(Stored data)
====

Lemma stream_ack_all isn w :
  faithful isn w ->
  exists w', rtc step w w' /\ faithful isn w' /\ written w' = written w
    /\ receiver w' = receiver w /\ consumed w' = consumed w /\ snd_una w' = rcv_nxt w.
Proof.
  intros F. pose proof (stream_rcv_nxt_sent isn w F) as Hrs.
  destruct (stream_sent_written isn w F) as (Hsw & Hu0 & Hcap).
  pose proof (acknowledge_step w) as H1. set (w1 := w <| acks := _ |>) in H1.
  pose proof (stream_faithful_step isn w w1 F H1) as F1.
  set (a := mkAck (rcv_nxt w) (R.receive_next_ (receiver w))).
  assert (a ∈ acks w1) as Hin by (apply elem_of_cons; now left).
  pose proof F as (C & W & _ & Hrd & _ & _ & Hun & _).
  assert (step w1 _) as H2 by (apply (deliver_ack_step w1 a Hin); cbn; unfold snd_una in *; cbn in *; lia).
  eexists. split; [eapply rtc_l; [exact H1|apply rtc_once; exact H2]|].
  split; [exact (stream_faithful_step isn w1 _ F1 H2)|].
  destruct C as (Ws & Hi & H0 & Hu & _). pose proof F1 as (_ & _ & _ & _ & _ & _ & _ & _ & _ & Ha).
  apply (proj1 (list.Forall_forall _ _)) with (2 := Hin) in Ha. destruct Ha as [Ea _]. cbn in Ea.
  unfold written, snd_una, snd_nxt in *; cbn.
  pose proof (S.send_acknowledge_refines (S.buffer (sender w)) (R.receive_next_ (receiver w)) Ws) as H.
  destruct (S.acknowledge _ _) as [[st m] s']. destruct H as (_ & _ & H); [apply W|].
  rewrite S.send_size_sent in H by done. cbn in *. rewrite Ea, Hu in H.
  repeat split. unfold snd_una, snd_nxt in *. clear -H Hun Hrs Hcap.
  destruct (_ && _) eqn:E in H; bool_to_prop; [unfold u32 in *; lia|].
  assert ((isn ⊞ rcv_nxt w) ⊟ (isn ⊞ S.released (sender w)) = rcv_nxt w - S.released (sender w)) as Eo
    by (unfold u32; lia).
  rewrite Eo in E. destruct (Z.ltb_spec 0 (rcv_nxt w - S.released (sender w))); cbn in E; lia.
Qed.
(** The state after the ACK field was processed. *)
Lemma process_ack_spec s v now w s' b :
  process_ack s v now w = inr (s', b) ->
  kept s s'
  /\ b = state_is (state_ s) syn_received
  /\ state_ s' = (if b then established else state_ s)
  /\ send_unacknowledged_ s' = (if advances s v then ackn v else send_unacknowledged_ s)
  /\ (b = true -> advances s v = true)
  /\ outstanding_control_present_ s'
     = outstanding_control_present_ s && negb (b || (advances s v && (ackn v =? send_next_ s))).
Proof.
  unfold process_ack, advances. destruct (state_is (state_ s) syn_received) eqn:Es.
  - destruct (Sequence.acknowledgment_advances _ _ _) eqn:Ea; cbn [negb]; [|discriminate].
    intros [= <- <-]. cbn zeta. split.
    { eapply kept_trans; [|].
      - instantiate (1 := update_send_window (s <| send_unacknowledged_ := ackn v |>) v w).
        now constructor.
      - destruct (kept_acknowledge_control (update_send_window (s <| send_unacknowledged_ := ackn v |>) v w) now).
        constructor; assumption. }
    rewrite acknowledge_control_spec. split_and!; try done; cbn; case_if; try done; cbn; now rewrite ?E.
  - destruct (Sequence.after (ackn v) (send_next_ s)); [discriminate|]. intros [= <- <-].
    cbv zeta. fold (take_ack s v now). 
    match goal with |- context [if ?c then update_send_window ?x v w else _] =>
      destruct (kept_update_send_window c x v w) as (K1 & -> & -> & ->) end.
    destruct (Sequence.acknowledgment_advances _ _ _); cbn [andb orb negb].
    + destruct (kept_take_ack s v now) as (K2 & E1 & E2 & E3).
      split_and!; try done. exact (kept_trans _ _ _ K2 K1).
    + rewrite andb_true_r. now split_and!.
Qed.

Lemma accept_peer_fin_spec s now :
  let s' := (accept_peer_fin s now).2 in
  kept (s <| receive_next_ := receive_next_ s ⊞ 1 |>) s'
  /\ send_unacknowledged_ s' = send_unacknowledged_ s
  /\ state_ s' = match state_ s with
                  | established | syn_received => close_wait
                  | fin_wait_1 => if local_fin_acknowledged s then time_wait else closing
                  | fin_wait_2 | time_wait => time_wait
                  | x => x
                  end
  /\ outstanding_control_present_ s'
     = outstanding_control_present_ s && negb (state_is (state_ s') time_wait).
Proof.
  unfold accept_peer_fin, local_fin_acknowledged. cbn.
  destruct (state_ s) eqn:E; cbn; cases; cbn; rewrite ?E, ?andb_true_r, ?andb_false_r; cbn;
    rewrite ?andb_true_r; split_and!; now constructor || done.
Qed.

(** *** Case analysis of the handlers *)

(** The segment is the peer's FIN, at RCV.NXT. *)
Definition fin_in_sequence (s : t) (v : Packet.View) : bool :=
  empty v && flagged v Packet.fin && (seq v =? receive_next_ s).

====

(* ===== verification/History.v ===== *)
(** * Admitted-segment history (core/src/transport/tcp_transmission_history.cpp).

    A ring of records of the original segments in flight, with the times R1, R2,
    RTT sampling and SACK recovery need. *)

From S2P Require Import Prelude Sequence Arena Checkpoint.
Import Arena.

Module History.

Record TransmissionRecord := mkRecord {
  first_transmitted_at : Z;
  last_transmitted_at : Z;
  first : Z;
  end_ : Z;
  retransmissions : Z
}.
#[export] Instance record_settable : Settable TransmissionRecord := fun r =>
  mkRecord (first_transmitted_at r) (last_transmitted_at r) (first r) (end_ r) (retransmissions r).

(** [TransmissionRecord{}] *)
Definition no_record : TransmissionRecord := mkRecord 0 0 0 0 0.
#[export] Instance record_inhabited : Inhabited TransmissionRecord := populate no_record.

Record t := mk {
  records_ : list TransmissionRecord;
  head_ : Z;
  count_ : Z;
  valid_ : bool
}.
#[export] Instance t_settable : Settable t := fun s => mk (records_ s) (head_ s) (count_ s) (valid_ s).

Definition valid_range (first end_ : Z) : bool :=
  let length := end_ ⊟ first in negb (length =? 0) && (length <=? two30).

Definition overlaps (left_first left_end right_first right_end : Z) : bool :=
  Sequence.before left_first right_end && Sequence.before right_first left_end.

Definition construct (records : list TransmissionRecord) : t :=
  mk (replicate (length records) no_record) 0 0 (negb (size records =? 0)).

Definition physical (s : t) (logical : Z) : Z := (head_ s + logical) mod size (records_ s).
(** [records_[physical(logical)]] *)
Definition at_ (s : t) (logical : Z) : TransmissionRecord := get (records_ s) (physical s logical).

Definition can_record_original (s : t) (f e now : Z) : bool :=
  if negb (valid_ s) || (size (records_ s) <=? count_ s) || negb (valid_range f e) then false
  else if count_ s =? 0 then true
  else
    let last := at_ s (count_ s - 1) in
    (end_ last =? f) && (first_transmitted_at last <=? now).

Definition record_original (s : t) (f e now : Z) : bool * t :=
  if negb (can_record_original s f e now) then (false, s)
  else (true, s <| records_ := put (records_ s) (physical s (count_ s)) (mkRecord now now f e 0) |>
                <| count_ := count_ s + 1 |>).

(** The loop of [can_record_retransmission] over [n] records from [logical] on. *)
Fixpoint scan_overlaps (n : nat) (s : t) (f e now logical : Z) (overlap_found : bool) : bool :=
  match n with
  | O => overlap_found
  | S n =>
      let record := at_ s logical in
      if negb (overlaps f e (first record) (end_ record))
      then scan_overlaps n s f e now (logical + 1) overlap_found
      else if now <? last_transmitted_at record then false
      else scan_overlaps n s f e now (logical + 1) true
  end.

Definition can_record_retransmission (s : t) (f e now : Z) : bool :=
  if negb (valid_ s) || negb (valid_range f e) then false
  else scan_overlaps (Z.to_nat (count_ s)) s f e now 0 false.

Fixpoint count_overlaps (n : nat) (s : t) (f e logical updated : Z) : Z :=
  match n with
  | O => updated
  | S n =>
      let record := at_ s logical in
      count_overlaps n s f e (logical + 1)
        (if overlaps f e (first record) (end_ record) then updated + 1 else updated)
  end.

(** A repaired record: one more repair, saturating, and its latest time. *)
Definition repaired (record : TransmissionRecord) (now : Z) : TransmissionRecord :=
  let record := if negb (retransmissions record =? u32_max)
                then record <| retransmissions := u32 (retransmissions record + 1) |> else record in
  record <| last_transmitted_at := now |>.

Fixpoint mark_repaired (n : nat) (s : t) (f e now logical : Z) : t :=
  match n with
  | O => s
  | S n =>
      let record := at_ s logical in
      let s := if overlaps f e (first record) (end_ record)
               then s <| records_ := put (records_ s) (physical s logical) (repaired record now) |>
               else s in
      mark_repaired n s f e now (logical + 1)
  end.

====

» **EXERCISE BRIEF**
Of the lines above, copy each that contains "pose".

» **RESPONSE BELOW**
  intros F. pose proof (stream_rcv_nxt_sent isn w F) as Hrs.
  pose proof (acknowledge_step w) as H1. set (w1 := w <| acks := _ |>) in H1.
  pose proof (stream_faithful_step isn w w1 F H1) as F1.
  pose proof F as (C & W & _ & Hrd & _ & _ & Hun & _).
  destruct C as (Ws & Hi & H0 & Hu & _). pose proof F1 as (_ & _ & _ & _ & _ & _ & _ & _ & _ & Ha).
  pose proof (S.send_acknowledge_refines (S.buffer (sender w)) (R.receive_next_ (receiver w)) Ws) as H.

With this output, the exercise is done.